Assigned task - Only one stretch of the data is wanted: the line containing "(txn_AccountID t) (txn_Type", the line containing "Proof. unfold put_col.", and every line between them, copied exactly.

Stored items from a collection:

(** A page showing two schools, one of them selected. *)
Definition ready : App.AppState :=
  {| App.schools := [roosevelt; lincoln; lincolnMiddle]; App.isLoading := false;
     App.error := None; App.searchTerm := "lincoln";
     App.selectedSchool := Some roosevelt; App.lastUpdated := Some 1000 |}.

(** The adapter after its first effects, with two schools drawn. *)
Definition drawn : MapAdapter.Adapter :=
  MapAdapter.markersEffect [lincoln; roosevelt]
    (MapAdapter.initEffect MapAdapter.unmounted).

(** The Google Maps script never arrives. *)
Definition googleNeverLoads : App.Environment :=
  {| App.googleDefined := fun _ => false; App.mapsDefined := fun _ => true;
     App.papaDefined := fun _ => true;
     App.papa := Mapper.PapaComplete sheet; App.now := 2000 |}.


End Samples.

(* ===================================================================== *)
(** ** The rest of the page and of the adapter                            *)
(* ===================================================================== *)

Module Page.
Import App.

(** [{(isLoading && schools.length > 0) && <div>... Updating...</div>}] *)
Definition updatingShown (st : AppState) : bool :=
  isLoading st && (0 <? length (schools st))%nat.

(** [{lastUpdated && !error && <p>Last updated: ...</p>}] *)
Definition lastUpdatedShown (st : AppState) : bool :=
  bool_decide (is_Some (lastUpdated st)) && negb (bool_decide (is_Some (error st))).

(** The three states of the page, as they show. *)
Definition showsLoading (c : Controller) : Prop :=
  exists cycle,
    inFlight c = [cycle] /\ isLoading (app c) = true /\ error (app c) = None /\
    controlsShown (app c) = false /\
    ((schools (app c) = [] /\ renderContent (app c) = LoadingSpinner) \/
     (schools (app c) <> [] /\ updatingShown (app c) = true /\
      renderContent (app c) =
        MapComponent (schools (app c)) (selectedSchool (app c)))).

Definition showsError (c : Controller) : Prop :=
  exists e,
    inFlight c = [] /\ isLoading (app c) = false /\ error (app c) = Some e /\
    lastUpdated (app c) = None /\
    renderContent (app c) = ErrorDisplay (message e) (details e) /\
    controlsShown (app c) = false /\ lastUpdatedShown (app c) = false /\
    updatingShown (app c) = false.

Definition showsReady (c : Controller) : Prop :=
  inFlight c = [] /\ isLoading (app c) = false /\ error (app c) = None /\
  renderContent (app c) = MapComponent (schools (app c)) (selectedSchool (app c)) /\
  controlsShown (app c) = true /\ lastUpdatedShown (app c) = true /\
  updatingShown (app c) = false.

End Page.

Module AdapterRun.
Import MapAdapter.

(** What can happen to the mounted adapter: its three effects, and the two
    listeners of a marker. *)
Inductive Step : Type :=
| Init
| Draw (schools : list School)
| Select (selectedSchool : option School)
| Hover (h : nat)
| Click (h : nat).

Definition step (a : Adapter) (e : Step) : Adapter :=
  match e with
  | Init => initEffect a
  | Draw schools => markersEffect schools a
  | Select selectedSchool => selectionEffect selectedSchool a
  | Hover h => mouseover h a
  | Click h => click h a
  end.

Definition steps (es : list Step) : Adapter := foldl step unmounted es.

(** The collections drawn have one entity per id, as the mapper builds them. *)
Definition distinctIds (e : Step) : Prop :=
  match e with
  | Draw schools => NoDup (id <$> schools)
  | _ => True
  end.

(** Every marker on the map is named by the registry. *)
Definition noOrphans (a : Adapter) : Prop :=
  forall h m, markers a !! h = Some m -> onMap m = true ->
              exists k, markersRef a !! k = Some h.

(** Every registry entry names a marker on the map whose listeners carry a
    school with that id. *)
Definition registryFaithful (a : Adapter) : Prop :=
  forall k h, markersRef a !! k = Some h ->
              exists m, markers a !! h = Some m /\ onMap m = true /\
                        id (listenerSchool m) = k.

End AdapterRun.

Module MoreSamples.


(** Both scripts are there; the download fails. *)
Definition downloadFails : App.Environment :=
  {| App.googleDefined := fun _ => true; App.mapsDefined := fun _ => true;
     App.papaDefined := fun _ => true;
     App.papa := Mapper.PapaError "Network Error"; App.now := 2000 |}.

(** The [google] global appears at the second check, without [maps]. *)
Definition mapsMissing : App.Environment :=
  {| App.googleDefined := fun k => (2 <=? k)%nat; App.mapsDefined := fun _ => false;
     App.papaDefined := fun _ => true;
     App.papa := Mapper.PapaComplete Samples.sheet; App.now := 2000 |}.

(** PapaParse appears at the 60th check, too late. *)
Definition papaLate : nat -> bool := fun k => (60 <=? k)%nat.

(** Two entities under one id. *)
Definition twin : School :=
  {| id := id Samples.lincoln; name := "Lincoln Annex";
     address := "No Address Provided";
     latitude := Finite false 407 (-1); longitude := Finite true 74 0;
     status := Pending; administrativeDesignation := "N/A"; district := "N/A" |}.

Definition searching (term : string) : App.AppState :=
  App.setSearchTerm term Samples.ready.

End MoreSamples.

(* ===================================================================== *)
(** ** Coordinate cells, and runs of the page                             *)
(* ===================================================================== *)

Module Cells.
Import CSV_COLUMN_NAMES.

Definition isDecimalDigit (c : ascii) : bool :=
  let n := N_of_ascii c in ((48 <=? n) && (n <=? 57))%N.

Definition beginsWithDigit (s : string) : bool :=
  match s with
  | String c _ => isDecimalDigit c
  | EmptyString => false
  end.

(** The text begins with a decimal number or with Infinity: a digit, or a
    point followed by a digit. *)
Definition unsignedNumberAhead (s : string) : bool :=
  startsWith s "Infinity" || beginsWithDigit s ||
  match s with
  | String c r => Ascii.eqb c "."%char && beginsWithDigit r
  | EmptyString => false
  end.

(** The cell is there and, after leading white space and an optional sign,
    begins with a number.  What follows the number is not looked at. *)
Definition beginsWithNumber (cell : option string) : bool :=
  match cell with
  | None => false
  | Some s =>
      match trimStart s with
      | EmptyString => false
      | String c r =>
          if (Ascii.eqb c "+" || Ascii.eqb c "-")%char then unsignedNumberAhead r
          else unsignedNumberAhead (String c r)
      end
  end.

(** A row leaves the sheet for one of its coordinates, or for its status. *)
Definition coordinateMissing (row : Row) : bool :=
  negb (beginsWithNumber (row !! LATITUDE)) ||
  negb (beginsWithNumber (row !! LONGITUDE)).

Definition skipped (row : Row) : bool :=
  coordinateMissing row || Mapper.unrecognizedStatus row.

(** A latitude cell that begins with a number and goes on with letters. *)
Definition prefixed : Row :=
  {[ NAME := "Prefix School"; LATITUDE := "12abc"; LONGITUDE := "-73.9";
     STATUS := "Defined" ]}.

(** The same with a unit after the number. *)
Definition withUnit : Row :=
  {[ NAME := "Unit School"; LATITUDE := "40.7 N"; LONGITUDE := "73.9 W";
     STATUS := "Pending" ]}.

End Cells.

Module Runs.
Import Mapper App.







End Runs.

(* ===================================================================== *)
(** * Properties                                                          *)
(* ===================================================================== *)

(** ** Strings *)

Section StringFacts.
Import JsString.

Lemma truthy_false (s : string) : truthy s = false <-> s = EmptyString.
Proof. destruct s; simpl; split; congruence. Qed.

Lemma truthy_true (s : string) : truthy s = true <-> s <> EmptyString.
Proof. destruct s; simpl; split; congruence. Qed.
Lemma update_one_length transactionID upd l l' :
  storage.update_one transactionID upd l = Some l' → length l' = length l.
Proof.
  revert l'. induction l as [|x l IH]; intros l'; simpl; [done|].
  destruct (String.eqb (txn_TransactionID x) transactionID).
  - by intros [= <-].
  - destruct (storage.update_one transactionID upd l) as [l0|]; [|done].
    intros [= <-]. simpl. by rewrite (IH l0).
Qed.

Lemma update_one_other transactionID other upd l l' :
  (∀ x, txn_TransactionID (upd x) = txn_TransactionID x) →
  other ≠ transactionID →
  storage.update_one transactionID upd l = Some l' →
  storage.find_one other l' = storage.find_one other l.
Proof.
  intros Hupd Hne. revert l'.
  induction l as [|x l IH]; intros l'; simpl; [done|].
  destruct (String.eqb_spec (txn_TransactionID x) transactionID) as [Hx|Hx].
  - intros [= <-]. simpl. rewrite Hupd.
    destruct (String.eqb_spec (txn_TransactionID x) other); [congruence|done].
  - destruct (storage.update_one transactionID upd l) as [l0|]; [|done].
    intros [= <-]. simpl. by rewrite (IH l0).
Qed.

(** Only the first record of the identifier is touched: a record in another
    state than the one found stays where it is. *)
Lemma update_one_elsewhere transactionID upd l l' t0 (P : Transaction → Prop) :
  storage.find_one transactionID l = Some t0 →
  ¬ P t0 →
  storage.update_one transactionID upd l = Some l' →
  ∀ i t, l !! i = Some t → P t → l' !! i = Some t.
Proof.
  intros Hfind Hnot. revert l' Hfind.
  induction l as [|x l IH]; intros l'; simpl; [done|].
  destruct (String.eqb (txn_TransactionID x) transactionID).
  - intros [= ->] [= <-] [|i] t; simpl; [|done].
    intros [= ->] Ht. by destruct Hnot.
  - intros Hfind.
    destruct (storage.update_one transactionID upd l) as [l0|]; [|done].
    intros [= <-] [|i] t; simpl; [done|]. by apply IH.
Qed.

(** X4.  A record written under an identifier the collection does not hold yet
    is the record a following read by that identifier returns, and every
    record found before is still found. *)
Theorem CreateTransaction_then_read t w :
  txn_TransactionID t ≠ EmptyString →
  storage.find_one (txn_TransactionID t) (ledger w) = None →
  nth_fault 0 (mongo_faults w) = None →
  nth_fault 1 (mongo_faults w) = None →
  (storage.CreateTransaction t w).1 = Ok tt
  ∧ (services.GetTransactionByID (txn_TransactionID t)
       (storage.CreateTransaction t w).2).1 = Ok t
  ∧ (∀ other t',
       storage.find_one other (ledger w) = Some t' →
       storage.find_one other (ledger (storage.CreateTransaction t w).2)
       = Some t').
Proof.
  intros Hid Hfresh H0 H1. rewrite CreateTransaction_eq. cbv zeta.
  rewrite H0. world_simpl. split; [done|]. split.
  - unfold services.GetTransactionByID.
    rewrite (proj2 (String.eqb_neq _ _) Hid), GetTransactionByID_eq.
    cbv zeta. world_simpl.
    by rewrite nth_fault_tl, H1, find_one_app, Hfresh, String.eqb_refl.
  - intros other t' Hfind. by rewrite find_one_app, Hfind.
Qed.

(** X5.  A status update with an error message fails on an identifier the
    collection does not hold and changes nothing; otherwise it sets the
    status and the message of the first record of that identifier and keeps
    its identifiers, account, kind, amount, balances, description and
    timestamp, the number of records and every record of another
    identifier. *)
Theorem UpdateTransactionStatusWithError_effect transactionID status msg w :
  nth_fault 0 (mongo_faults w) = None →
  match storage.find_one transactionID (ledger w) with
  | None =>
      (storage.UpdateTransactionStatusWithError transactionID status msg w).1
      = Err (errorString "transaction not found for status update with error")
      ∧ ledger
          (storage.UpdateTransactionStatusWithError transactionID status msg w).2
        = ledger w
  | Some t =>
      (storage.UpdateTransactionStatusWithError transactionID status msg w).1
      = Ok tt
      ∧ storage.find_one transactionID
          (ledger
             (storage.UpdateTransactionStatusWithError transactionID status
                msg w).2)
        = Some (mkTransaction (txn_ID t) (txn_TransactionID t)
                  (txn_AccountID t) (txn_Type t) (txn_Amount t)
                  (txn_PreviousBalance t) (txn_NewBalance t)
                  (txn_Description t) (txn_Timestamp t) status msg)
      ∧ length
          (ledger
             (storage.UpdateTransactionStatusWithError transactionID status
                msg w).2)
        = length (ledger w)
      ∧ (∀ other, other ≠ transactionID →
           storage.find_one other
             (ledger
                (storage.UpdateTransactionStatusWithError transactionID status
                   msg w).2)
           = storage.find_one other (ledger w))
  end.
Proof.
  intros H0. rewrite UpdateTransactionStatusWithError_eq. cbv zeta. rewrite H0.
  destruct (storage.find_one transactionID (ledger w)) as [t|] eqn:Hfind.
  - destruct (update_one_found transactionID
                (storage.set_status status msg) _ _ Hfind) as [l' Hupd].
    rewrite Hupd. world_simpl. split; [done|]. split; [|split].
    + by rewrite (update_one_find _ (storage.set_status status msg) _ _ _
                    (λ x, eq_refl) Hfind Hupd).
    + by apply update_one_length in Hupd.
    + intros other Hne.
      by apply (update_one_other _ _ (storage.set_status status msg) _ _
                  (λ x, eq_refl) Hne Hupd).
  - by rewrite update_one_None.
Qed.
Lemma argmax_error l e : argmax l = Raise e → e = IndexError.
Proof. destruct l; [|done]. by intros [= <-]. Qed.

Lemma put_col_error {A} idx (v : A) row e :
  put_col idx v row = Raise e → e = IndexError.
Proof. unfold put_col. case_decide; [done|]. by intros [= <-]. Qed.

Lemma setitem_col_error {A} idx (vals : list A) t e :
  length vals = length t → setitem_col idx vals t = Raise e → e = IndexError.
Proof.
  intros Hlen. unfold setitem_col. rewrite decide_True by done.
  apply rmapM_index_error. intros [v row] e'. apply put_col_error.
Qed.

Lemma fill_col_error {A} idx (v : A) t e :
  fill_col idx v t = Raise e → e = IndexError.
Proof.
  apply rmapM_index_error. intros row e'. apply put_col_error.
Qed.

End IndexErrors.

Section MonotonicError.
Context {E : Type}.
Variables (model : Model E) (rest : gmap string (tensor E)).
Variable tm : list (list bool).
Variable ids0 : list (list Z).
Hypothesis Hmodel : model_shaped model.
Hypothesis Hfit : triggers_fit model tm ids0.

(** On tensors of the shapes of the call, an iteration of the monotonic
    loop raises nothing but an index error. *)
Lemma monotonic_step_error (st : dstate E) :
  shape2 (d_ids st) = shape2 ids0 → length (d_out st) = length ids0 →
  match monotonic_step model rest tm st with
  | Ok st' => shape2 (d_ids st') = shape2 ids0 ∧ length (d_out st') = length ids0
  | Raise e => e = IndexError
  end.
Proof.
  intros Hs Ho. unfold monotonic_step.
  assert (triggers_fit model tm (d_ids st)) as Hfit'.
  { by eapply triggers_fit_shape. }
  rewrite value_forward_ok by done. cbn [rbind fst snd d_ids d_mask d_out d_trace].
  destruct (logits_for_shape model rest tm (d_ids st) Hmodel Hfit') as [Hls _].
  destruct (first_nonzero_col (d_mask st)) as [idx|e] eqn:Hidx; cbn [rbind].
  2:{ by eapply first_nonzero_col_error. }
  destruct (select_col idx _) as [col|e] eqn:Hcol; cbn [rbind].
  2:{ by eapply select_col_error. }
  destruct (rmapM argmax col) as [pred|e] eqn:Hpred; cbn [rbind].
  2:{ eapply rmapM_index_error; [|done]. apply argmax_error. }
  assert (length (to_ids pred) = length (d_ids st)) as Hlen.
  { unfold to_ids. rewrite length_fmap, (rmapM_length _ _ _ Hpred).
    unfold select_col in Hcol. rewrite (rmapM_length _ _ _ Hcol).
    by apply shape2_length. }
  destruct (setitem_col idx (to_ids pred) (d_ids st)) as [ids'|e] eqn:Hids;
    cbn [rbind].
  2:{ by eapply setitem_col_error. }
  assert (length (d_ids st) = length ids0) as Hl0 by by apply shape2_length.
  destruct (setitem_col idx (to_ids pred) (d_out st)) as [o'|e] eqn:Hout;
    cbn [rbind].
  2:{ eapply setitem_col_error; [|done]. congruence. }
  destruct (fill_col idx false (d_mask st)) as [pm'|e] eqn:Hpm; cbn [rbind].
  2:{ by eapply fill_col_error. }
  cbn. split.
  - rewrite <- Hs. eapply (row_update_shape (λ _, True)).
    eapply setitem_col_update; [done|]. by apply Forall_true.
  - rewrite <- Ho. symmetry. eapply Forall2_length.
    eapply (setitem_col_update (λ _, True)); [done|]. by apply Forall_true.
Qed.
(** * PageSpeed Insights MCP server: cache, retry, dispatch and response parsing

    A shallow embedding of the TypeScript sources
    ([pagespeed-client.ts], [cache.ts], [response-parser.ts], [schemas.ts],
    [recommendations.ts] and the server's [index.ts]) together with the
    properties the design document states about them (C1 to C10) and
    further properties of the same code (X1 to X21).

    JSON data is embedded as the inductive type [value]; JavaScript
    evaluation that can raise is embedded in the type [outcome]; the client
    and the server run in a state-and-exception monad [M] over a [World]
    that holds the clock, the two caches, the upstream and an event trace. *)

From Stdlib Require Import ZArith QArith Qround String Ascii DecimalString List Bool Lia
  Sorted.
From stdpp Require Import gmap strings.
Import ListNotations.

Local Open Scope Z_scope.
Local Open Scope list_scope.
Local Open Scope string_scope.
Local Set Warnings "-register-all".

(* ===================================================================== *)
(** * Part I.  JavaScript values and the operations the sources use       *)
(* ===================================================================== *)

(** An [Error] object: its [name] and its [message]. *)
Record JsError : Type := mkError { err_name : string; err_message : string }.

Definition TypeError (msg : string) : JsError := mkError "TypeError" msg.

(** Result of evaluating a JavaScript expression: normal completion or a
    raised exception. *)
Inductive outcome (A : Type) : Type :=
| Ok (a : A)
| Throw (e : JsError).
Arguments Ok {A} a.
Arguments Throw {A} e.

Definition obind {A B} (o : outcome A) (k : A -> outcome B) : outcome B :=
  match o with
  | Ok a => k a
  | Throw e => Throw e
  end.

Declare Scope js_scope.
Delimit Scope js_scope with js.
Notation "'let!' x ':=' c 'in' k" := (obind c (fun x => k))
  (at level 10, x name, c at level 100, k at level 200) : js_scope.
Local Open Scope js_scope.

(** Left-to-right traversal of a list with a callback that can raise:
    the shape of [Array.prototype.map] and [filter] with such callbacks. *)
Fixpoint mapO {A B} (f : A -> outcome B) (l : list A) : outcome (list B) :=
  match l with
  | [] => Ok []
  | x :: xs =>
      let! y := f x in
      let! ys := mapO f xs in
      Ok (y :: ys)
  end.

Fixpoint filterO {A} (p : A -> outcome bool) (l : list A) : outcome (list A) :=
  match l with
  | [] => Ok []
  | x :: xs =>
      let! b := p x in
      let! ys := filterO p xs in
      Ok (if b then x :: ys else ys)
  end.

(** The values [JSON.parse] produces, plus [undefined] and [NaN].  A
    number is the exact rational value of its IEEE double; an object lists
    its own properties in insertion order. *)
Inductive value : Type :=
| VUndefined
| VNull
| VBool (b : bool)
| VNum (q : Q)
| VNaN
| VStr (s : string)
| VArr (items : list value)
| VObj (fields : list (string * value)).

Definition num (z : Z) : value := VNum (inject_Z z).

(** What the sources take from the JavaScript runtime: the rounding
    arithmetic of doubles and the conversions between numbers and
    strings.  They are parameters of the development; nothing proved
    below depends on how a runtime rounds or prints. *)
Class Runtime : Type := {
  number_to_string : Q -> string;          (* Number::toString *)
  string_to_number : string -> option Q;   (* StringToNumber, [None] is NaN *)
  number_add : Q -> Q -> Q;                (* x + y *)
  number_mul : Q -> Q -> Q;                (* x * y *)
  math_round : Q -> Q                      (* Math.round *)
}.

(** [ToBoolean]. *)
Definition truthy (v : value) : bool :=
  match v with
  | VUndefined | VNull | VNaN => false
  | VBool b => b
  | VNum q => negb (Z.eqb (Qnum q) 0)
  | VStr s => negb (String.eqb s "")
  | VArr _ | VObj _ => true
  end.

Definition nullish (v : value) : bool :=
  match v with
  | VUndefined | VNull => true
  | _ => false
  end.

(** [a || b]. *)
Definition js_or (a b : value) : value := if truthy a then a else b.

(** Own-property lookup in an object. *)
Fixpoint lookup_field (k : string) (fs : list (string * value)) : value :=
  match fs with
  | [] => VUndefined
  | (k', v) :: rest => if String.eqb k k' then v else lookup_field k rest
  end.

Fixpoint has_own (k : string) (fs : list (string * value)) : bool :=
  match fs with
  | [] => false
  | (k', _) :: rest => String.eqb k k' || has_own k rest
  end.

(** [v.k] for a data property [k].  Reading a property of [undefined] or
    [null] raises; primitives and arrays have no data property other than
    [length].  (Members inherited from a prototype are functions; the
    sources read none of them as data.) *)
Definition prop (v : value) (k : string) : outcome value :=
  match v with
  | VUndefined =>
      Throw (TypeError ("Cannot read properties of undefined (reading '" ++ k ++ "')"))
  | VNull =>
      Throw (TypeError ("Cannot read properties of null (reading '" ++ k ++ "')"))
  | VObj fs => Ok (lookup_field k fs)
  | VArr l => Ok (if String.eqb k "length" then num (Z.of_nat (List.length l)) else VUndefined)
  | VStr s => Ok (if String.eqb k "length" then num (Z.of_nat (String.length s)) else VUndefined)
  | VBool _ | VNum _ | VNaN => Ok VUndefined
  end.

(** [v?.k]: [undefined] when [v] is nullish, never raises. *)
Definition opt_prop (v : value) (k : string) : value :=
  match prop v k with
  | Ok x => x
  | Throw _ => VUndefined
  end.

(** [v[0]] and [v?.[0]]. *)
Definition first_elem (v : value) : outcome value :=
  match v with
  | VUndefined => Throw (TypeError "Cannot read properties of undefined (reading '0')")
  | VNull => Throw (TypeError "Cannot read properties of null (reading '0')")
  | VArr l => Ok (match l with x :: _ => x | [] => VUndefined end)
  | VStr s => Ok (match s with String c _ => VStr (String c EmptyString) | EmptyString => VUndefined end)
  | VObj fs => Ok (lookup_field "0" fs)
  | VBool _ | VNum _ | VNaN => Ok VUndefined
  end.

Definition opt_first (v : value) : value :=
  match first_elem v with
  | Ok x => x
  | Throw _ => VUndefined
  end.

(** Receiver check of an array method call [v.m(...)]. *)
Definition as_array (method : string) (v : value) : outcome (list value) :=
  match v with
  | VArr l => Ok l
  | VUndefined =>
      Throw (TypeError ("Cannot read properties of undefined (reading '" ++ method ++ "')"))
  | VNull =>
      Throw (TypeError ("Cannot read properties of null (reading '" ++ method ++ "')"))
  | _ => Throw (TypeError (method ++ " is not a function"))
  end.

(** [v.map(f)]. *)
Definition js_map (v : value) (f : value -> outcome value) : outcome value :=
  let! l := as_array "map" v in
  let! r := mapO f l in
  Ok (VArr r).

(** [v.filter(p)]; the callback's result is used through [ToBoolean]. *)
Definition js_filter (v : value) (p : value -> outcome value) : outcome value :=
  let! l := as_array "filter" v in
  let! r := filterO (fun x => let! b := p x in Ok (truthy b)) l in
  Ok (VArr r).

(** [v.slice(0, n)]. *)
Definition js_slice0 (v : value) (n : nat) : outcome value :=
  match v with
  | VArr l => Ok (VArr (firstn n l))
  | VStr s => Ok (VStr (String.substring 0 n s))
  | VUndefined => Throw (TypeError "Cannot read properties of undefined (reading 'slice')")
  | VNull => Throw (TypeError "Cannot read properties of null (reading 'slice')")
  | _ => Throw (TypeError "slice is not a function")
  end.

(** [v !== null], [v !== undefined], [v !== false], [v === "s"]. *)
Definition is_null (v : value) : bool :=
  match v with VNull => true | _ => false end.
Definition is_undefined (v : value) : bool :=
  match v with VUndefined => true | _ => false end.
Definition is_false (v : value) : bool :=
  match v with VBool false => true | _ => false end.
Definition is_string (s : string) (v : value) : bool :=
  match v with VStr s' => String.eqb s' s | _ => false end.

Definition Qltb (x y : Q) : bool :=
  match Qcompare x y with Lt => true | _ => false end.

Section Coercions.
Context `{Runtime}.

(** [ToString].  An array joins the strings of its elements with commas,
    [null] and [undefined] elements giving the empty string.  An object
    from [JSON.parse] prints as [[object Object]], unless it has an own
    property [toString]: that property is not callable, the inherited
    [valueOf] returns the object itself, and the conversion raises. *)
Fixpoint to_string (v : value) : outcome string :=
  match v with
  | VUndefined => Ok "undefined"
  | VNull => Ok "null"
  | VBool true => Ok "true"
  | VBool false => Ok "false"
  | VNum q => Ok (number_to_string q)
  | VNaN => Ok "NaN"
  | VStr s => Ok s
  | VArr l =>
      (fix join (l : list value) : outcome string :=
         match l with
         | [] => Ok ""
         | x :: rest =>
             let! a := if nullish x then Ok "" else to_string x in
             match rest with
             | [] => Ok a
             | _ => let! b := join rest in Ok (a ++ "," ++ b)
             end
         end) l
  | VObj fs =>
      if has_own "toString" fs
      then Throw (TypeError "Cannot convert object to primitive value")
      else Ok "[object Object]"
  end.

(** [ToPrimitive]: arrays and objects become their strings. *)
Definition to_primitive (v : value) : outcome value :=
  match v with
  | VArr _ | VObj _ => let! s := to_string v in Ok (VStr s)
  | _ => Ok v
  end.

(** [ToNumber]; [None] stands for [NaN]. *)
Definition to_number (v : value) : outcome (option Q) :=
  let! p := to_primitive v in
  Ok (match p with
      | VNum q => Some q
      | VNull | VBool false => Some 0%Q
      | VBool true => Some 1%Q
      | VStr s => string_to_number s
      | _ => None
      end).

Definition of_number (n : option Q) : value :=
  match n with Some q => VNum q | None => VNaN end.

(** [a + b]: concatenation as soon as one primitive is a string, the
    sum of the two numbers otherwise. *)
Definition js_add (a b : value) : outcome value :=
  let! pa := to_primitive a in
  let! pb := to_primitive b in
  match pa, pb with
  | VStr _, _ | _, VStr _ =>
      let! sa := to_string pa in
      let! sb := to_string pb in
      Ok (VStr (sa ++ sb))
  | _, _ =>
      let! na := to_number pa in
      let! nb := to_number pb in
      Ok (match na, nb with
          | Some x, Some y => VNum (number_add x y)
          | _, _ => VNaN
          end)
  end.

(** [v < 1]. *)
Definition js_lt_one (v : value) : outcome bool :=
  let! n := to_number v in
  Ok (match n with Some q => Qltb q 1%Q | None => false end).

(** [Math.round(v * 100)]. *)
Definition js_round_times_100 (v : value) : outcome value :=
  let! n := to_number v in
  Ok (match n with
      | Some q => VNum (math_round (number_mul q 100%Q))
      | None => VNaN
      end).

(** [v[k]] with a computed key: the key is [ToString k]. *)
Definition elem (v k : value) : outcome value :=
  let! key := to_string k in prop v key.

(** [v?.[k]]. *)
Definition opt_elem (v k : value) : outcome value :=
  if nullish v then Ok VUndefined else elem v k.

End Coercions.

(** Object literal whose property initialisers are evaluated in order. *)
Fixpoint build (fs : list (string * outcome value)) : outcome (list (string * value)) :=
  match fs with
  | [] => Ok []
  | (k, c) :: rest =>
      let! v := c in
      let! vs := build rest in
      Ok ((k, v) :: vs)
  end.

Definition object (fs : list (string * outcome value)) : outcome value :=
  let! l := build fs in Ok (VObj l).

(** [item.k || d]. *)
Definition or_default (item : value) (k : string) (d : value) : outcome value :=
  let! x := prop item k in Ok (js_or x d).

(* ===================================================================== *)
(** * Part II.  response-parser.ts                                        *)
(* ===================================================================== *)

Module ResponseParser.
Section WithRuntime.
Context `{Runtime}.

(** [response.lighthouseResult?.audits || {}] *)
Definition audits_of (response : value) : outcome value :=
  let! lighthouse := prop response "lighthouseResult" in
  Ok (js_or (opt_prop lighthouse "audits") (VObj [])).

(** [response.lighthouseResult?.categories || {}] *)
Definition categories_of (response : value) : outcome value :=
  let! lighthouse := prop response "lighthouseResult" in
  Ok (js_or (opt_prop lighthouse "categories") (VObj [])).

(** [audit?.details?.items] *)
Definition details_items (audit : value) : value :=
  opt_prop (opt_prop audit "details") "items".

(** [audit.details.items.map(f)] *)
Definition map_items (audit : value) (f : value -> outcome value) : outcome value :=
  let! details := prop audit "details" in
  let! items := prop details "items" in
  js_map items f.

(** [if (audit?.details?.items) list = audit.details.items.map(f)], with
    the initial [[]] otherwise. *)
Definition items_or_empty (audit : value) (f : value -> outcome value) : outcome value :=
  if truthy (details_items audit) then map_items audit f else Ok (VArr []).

Result -
                  (txn_AccountID t) (txn_Type t) (txn_Amount t)
                  (txn_PreviousBalance t) (txn_NewBalance t)
                  (txn_Description t) (txn_Timestamp t) status msg)
      ∧ length
          (ledger
             (storage.UpdateTransactionStatusWithError transactionID status
                msg w).2)
        = length (ledger w)
      ∧ (∀ other, other ≠ transactionID →
           storage.find_one other
             (ledger
                (storage.UpdateTransactionStatusWithError transactionID status
                   msg w).2)
           = storage.find_one other (ledger w))
  end.
Proof.
  intros H0. rewrite UpdateTransactionStatusWithError_eq. cbv zeta. rewrite H0.
  destruct (storage.find_one transactionID (ledger w)) as [t|] eqn:Hfind.
  - destruct (update_one_found transactionID
                (storage.set_status status msg) _ _ Hfind) as [l' Hupd].
    rewrite Hupd. world_simpl. split; [done|]. split; [|split].
    + by rewrite (update_one_find _ (storage.set_status status msg) _ _ _
                    (λ x, eq_refl) Hfind Hupd).
    + by apply update_one_length in Hupd.
    + intros other Hne.
      by apply (update_one_other _ _ (storage.set_status status msg) _ _
                  (λ x, eq_refl) Hne Hupd).
  - by rewrite update_one_None.
Qed.
Lemma argmax_error l e : argmax l = Raise e → e = IndexError.
Proof. destruct l; [|done]. by intros [= <-]. Qed.

Lemma put_col_error {A} idx (v : A) row e :
  put_col idx v row = Raise e → e = IndexError.
Proof. unfold put_col. case_decide; [done|]. by intros [= <-]. Qed.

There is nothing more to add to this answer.